[PROVIDED RECORDS — start]
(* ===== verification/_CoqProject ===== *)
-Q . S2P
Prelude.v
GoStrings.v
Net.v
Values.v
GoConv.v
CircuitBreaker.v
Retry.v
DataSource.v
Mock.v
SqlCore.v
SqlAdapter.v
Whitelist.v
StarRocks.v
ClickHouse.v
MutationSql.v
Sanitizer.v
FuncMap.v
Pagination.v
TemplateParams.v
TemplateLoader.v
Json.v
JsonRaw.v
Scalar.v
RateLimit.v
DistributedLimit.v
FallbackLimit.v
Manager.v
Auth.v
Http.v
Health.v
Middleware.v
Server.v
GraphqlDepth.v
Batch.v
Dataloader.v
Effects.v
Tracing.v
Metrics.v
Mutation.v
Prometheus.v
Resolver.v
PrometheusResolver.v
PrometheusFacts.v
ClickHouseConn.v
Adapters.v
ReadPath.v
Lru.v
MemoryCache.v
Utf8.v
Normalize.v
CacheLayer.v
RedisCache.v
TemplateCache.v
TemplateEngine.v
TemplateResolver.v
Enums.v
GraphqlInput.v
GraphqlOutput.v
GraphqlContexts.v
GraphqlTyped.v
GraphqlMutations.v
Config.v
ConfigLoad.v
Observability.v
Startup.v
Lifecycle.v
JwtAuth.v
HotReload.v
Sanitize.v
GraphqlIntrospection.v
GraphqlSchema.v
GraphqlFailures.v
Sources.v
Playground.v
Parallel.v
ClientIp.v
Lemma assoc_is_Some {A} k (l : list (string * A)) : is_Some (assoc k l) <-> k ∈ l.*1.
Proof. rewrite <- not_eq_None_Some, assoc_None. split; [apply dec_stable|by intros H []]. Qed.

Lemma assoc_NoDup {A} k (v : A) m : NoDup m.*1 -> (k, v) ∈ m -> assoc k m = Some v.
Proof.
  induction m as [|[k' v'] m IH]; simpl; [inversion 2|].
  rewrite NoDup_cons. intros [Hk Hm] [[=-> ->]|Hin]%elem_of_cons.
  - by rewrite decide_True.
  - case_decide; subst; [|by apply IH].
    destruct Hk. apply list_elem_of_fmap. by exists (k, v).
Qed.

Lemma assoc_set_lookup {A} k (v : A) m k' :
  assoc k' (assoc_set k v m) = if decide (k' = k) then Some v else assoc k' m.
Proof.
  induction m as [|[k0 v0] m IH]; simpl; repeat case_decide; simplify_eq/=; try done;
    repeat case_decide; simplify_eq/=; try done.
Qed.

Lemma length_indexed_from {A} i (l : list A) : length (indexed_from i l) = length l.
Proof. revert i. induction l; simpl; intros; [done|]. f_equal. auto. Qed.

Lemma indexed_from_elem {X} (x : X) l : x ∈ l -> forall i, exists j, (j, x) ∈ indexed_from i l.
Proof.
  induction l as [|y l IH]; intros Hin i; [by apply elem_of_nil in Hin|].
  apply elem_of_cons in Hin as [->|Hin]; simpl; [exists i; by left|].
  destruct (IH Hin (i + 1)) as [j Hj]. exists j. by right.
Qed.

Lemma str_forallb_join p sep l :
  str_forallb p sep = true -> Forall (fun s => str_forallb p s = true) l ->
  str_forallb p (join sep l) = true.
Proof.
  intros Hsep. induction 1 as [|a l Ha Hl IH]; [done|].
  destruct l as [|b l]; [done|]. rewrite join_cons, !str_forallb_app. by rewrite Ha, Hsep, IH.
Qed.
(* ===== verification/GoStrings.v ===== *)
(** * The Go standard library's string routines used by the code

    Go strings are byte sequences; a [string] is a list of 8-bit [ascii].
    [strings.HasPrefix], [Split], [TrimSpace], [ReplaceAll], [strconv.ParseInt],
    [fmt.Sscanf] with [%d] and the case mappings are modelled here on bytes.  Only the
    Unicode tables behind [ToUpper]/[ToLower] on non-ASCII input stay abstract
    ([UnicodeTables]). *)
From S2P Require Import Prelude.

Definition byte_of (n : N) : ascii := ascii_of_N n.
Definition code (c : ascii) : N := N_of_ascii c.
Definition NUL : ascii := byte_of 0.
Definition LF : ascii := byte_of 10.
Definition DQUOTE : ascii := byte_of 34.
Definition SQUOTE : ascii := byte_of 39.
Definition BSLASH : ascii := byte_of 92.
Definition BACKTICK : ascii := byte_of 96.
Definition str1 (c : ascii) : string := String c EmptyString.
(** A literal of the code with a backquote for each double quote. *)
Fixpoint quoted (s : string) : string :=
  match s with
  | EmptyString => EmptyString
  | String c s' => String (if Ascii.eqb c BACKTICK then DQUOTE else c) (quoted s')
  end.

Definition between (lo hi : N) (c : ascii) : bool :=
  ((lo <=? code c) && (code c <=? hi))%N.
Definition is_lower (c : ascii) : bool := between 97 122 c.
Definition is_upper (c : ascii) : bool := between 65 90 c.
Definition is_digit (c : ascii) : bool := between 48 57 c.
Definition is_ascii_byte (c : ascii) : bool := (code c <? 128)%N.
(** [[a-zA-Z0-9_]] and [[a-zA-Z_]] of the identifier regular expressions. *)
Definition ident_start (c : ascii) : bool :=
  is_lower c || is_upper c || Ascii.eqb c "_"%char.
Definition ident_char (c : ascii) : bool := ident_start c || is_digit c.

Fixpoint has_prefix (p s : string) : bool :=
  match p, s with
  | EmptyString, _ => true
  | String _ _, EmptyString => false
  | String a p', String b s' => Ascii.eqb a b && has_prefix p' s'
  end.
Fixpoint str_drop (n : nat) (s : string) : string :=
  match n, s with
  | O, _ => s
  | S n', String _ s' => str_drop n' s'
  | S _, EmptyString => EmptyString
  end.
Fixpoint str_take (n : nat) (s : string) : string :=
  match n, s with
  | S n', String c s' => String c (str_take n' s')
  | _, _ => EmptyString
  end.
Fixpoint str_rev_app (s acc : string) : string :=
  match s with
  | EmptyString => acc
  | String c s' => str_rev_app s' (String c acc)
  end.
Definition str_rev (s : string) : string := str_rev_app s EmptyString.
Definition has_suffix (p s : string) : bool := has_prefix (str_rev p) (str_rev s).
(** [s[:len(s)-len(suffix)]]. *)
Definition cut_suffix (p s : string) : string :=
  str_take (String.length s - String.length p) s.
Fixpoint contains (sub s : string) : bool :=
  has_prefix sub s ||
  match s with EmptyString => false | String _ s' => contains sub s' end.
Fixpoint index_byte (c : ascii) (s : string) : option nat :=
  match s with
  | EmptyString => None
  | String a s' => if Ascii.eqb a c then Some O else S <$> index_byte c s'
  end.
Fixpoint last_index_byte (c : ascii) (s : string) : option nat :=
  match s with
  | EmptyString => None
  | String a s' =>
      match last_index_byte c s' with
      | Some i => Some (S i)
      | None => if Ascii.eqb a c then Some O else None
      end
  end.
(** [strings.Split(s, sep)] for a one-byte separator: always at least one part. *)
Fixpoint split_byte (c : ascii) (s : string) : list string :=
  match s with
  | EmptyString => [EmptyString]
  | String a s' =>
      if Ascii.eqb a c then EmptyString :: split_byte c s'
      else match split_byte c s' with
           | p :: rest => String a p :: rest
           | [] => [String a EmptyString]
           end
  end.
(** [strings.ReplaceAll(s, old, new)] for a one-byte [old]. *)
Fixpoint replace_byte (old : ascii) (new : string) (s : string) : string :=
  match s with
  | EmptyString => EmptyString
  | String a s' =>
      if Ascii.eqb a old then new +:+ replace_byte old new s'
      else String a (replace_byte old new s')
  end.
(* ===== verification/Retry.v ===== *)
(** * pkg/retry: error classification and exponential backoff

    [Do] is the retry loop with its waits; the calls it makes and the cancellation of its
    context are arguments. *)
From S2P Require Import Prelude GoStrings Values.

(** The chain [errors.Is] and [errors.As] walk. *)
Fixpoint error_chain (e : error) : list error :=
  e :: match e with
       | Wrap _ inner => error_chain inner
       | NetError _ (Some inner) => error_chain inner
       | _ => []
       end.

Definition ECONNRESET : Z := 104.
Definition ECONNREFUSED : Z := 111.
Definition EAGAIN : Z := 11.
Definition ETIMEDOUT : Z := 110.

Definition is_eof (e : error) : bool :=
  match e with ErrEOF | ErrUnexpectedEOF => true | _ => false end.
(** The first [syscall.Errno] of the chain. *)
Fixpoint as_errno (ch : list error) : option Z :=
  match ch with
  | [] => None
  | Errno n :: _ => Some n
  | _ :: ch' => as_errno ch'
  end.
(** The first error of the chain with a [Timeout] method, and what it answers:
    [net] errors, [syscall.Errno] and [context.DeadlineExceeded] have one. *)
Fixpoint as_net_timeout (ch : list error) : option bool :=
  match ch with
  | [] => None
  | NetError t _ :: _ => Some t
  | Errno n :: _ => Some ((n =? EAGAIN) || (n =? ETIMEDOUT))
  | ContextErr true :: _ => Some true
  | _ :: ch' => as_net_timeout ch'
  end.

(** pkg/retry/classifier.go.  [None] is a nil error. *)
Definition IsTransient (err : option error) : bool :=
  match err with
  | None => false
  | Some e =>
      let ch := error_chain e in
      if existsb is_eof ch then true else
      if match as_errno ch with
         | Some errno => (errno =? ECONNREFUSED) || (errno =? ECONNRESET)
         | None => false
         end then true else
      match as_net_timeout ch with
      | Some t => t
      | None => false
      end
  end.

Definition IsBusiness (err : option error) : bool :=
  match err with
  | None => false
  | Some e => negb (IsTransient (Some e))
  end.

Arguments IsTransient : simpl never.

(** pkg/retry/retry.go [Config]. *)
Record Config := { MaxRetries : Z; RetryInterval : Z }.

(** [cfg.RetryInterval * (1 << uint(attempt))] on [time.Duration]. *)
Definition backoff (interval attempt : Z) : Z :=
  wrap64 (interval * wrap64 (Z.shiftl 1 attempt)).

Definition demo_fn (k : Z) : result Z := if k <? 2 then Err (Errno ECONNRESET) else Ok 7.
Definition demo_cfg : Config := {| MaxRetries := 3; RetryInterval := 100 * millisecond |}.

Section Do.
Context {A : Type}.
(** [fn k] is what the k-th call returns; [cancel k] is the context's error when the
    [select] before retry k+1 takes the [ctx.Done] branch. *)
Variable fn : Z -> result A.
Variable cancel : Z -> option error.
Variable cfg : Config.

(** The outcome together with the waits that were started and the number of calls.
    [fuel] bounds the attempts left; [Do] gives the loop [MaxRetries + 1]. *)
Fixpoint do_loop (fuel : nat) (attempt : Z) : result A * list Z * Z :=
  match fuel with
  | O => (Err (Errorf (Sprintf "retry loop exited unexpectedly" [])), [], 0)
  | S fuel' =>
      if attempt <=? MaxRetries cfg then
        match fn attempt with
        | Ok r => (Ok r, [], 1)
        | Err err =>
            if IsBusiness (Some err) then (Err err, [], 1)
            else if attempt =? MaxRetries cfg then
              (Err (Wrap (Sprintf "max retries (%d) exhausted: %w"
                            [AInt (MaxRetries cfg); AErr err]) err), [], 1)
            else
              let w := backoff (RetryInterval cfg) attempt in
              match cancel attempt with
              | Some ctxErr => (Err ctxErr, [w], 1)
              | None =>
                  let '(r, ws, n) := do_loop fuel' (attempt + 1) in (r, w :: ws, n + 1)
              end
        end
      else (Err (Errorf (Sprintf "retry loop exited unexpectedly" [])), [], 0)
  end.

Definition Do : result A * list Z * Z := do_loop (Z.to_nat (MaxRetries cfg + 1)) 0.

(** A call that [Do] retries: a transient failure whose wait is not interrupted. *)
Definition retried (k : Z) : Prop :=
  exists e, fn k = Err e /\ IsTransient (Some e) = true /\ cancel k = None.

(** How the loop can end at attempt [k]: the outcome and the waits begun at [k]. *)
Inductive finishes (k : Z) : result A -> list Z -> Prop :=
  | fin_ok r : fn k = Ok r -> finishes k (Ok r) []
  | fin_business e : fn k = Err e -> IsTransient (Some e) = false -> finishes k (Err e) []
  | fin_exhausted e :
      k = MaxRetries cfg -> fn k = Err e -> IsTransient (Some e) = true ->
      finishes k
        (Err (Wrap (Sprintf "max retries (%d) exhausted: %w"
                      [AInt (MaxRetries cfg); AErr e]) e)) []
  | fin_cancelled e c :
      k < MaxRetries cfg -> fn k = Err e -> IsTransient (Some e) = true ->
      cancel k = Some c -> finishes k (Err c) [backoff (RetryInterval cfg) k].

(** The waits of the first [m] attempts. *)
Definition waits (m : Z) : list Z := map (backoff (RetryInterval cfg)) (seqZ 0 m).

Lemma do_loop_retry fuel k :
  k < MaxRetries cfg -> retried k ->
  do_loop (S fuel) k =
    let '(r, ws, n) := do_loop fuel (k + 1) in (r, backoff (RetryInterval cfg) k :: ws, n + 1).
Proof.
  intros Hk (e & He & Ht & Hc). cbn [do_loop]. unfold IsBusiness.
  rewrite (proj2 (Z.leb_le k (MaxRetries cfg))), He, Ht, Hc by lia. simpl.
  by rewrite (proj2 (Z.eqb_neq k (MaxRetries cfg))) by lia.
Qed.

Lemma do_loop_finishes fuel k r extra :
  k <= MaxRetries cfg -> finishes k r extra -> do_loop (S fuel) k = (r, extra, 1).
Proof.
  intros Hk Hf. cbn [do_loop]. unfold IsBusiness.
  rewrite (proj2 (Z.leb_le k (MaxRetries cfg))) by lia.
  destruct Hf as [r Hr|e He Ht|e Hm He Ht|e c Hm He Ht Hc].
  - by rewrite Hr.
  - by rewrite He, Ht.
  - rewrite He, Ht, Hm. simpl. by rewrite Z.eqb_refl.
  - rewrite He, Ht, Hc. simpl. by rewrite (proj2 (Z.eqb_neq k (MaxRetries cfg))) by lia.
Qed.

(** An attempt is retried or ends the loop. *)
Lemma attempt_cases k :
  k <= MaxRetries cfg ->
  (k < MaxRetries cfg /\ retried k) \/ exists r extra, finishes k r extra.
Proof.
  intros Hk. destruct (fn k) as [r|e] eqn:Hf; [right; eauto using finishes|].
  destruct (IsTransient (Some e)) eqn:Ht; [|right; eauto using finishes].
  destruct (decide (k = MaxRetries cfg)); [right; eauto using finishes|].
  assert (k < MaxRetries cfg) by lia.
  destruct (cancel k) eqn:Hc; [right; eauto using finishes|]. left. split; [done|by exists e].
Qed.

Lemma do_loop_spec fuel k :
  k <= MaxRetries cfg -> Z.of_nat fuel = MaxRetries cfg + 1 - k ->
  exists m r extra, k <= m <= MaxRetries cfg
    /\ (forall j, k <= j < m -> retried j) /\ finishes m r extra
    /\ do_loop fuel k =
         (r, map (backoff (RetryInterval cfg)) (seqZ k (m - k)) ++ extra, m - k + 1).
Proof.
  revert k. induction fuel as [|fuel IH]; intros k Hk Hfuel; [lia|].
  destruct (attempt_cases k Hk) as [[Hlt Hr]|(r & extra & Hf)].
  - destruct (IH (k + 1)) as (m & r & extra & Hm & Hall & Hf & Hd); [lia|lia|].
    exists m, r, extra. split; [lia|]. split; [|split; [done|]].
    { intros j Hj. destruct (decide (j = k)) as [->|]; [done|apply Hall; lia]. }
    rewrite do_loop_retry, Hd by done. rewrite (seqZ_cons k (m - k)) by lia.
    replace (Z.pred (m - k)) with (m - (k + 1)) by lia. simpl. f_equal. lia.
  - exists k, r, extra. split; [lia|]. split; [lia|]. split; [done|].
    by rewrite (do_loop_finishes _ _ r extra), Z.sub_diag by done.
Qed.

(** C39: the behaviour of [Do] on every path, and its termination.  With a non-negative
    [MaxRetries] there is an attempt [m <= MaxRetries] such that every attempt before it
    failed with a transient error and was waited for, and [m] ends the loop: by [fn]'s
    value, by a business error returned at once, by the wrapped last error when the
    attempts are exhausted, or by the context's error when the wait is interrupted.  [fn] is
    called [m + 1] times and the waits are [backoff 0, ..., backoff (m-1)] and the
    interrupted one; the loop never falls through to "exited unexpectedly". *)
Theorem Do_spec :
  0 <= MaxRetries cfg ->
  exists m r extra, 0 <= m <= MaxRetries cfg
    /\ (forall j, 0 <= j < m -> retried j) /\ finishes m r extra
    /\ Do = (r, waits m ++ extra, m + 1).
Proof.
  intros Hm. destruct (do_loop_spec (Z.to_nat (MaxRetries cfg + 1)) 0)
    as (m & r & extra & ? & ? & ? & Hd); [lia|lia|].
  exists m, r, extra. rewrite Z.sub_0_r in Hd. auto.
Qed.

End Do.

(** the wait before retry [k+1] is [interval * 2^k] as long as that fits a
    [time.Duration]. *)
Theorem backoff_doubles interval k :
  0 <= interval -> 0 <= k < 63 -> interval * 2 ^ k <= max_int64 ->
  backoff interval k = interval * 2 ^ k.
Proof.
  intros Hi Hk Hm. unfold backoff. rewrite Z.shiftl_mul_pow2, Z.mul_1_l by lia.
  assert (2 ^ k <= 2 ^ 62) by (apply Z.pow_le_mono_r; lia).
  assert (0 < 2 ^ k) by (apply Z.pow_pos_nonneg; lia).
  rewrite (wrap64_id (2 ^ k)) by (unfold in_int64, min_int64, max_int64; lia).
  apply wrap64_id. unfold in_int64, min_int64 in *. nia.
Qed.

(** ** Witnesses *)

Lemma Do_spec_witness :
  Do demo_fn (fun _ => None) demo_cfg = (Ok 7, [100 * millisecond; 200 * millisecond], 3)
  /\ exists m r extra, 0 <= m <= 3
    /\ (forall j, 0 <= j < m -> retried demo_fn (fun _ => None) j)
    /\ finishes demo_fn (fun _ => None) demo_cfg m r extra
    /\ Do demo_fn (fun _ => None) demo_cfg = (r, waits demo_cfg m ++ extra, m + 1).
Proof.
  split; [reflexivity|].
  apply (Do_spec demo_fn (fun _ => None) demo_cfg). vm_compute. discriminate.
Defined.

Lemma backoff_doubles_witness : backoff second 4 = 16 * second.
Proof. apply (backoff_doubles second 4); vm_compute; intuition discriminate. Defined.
[PROVIDED RECORDS — finish]
# TASK BRIEF
Across the material above, how many lines have the word "Defined" in them? Answer with a bare number.

# THE COMPLETED TASK
2